Rep. Michael Waltz, R-Fla., shown here at a 2021 committee hearing, is seeking limits on genetic data available to foreign researchers.

Rep. Michael Waltz, R-Fla., shown here at a 2021 committee hearing, is seeking limits on genetic data available to foreign researchers. Olivier Douliery/AFP via Getty Images

Research institutions must better secure sensitive data from foreign adversaries, experts say

To prevent foreign nations from gaining access to sensitive research data, U.S. institutions need to “have a higher sense of internal security” when it comes to protecting critical information.

U.S. universities and research institutions need to be more protective of their sensitive data and have a better sense of the foreign governments underwriting their work to prevent it from falling into the hands of adversarial nations, a key House lawmaker and other experts said during a Hudson Institute event on Monday. 

Rep. Mike Waltz, R-Fla., a member of the House Intelligence Committee, noted that the U.S. and United Kingdom “currently allow foreign researchers to access genetic material from our citizens to be collected in certain commercial products and processes like prenatal care.”

“Obviously, the People's Republic of China sees value in the personally identifying information, genetically identifying information [of Americans],” he added. “But that can be used, obviously, against us in a tremendous way, particularly with the onset of AI.”

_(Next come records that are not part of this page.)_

(** The state [record] commits for an active component. *)
Definition recorded (cfg : ProfileFocusConfig) (s : ProfileFocusState) (i : nat)
  (c : ProfileGuidedComponent) (r : Z) (x : float) : ProfileFocusState :=
  mk_ProfileFocusState
    (if plateau_min_rounds cfg <=? c_stalled_rounds (apply_round cfg r x c) then None
     else Some (c_name c))
    (alter (apply_round cfg r x) i (components s)) None.

Lemma active_index s a :
  valid_cursor s = true -> active_component s = Some a ->
  exists i c, find_index (fun c => pystr_eqb (c_name c) a) (components s) = Some i /\
    components s !! i = Some c /\ c_name c = a /\ c_status c = ACTIVE.
Proof.
  intros Hv Ha. pose proof (proj1 (valid_cursor_spec s) Hv) as [Hn _].
  apply (active_names_spec s Hv) in Ha as (c & Hc & <- & Hst).
  destruct (find_index (fun c0 => pystr_eqb (c_name c0) (c_name c)) (components s)) as [i|] eqn:E.
  - exists i, c. split_and!; try done.
    apply find_index_Some in E as [(c' & Hc' & Heq%pystr_eqb_true) _].
    apply list_elem_of_lookup in Hc as [j Hj].
    assert (i = j) as ->; [|done].
    eapply NoDup_lookup; [exact Hn| |]; rewrite list_lookup_fmap; [by rewrite Hc'|].
    rewrite Hj. simpl. by rewrite Heq.
  - rewrite find_index_None in E. specialize (E c Hc). by rewrite pystr_eqb_refl in E.
Qed.

Lemma alter_active_names cfg r x i c s :
  components s !! i = Some c -> valid_cursor s = true -> c_status c = ACTIVE ->
  valid_cursor (recorded cfg s i c r x) = true.
Proof.
  intros Hi Hv Hst. pose proof (proj1 (valid_cursor_spec s) Hv) as [Hn _].
  assert (Hname : map c_name (alter (apply_round cfg r x) i (components s)) = map c_name (components s))
    by (apply map_alter_name; apply apply_round_name).
  apply valid_cursor_spec. unfold recorded. simpl. rewrite Hname. split; [done|].
  apply NoDup_same_members.
  - apply NoDup_map_filter. by rewrite Hname.
  - destruct (_ <=? _); [constructor|apply NoDup_singleton].
  - destruct (_ <=? _); [by right|by left].
  - intros n. rewrite elem_of_map. setoid_rewrite elem_of_filter. unfold is_active.
    setoid_rewrite bool_decide_eq_true.
    assert (Huniq : forall j y, components s !! j = Some y -> c_status y = ACTIVE -> j = i).
    { intros j y Hj Hy. eapply NoDup_lookup; [exact Hn| |]; rewrite list_lookup_fmap; [by rewrite Hj|].
      rewrite Hi. simpl. f_equal.
      assert (H1 : active_component s = Some (c_name c))
        by (apply (active_names_spec s Hv); exists c; split_and!; [by eapply list_elem_of_lookup_2|done|done]).
      assert (H2 : active_component s = Some (c_name y))
        by (apply (active_names_spec s Hv); exists y; split_and!; [by eapply list_elem_of_lookup_2|done|done]).
      congruence. }
    transitivity (n = c_name c /\ c_status (apply_round cfg r x c) = ACTIVE).
    + split.
      * intros (y & -> & Hy & Hact). apply list_elem_of_lookup in Hy as [j Hj].
        destruct (decide (j = i)) as [->|Hne].
        -- rewrite list_lookup_alter_eq, Hi in Hj. injection Hj as <-.
           by rewrite apply_round_name.
        -- rewrite list_lookup_alter_ne in Hj by done. by rewrite (Huniq j y Hj Hact) in Hne.
      * intros [-> Hact]. exists (apply_round cfg r x c). rewrite apply_round_name. split_and!; try done.
        apply (list_elem_of_lookup_2 _ i). by rewrite list_lookup_alter_eq, Hi.
    + rewrite apply_round_status. destruct (_ <=? _); set_solver.
Qed.

(** The measured improvement arrives in a later round than every recorded one. *)
Definition measurement_ok (s : ProfileFocusState) (r : Z) (x : float) : Prop :=
  0 < r /\ f_finite x = true /\
  forall c y, c ∈ components s -> y ∈ c_improvement_history c -> is_round y < r.

Lemma record_Ok cfg s a r x :
  valid_focus s -> active_component s = Some a -> measurement_ok s r x ->
  exists i c, components s !! i = Some c /\ c_name c = a /\ c_status c = ACTIVE /\
    record cfg s r true (Some x) = Ok (recorded cfg s i c r x) /\ valid_focus (recorded cfg s i c r x).
Proof.
  intros (_ & Hc & _ & Hcur)%validate_focus_Ok Ha (Hr & Hx & Hlt).
  destruct (active_index s a Hcur Ha) as (i & c & Hf & Hi & Hn & Hst).
  exists i, c.
  assert (Hval : valid_focus (recorded cfg s i c r x)).
  { apply validate_focus_Ok. split_and!; [done| |done|by apply alter_active_names].
    intros y Hy. simpl in Hy. apply list_elem_of_lookup in Hy as [j Hj].
    destruct (decide (j = i)) as [->|Hne].
    - rewrite list_lookup_alter_eq, Hi in Hj. injection Hj as <-.
      apply list_elem_of_lookup_2 in Hi. apply apply_round_ok; eauto.
    - rewrite list_lookup_alter_ne in Hj by done. apply Hc. by eapply list_elem_of_lookup_2. }
  split_and!; try done.
  unfold record. rewrite Ha, Hf. simpl. rewrite list_lookup_alter_eq, Hi. simpl.
  subst a. exact Hval.
Qed.

(** ** Properties *)

(** On a valid state and an attribution whose names are distinct and whose round is not older
    than the history, [observe] returns a valid state that ranks this round and still tracks
    every component. *)
Theorem observe_total (s : ProfileFocusState) (r : Z) (bs : list ProfileBottleneck)
  (o : option pystr) :
  valid_focus s -> attribution_ok r bs s ->
  exists s', observe s r bs o = Ok s' /\ valid_focus s' /\ ranking_round s' = Some r /\
    forall n, n ∈ map c_name (components s) -> n ∈ map c_name (components s').
Proof.
  intros Hv Hb. exists (observed s r bs o). pose proof (observe_Ok s r bs o Hv Hb) as H.
  split_and!; [done| |by unfold observed, selected; destruct (choose_component _ o)|].
  - unfold valid_focus. unfold observe in H. destruct (merge_attribution s bs r) as [m|]; [|done].
    simpl in H. rewrite select_component_eq in H.
    pose proof H as (Heq & _)%validate_focus_Ok. rewrite Heq at 1. exact H.
  - intros n (c & -> & Hc)%elem_of_map. unfold observed. rewrite selected_names. simpl.
    apply validate_focus_Ok in Hv as (_ & _ & _ & [Hn _]%valid_cursor_spec).
    destruct (merged_keeps s r bs c Hn Hc) as (c' & Hc' & <- & _). by apply elem_of_map_1.
Qed.

(** [observe] activates the override when it names an open component, else keeps the current
    component while it is open, and leaves no component active exactly when all are
    exhausted. *)
Theorem observe_selects (s s' : ProfileFocusState) (r : Z) (bs : list ProfileBottleneck)
  (o : option pystr) :
  valid_focus s -> attribution_ok r bs s -> observe s r bs o = Ok s' ->
  (forall n, o = Some n -> open_component s' n -> active_component s' = Some n) /\
  (forall a, active_component s = Some a -> (forall n, o = Some n -> ~ open_component s' n) ->
     open_component s' a -> active_component s' = Some a) /\
  (active_component s' = None <-> forall c, c ∈ components s' -> c_status c = EXHAUSTED).
Proof.
  intros Hv Hb H. rewrite observe_Ok in H by done. injection H as <-.
  set (m := mk_ProfileFocusState (active_component s) (merged_components s r bs) (Some r)).
  destruct (selected_active m o) as (H1 & H2 & H3). change (observed s r bs o) with (selected m o).
  unfold open_component in *. split_and!.
  - intros n Hn Hopen. by apply H1, (selected_open m o n true).
  - intros a Ha Hno Hopen. apply H2; [done| |by apply (selected_open m o a true)].
    intros n Hn Hm. by apply (Hno n Hn), (selected_open m o n true).
  - rewrite H3. split; intros Hall c Hc.
    + apply is_open_false. destruct (is_open c) eqn:E; [|done].
      destruct (proj1 (selected_open m o (c_name c) true)) as (c' & Hc' & _ & Ho'); [by exists c|].
      by rewrite (proj2 (is_open_false c') (Hall c' Hc')) in Ho'.
    + apply is_open_false. destruct (is_open c) eqn:E; [|done].
      destruct (proj2 (selected_open m o (c_name c) true)) as (c' & Hc' & _ & Ho'); [by exists c|].
      by rewrite (proj2 (is_open_false c') (Hall c' Hc')) in Ho'.
Qed.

Miles Yu — a senior fellow at the Hudson Institute and the director of the conservative think tank’s China Center — said institutions should not view everyone within their ranks as a potential spy and that data should often remain open source, but added that institutions must also “have a higher sense of internal security.”

“In other words, what is considered national security information has to be guarded very, very carefully,” he said. “So in terms of employment of foreign nationals, we have existing laws; those laws must be strengthened. And the vetting process has to be very, very rigorous.”

But Waltz expressed concern that enhanced vetting standards alone wouldn’t be enough to safeguard sensitive data, warning of the ways in which hostile nations may threaten young researchers’ families back home if they do not provide them with such information. 

“I’m still not sure how we deal with that,” Waltz said, adding that “if we vet up front and then they’re leveraged later,” it could still jeopardize sensitive data. 

He also noted that representatives from research institutions he’s met with — including those “that are doing critical research in advanced materials” — have stressed that they need access to high-skilled talent and need those individuals to remain in the U.S. More restrictive limits on foreign nationals working in these positions could serve to curtail institutions’ research efforts.

But Waltz and the panel’s experts highlighted that enhanced transparency around the ties between academic institutions and foreign governments has been a point of progress. 

Waltz said that, “in an effort toward transparency,” the CHIPS and Science Act signed into law last year increased the size of the National Science Foundation’s security office from one staffer to five. 

NSF provides significant grant funding to universities and research institutions in all 50 states and U.S. territories, and Waltz said the enhanced security office team will help “increase the tools” at the agency’s disposal when it comes to reviewing any potential risks. 

Craig Singleton — a senior fellow at the Foundation for the Defense of Democracies and its China Program deputy director — also pointed to House passage of the DETERRENT Act on Dec. 6, which would require universities and staff and faculty at research institutions to enhance their disclosure of foreign gifts and investments. 

“We really need to understand these opaque research partnerships that exist because we're increasingly seeing that those joint collaborations have resulted in direct contributions to military civil fusion,” Singleton said.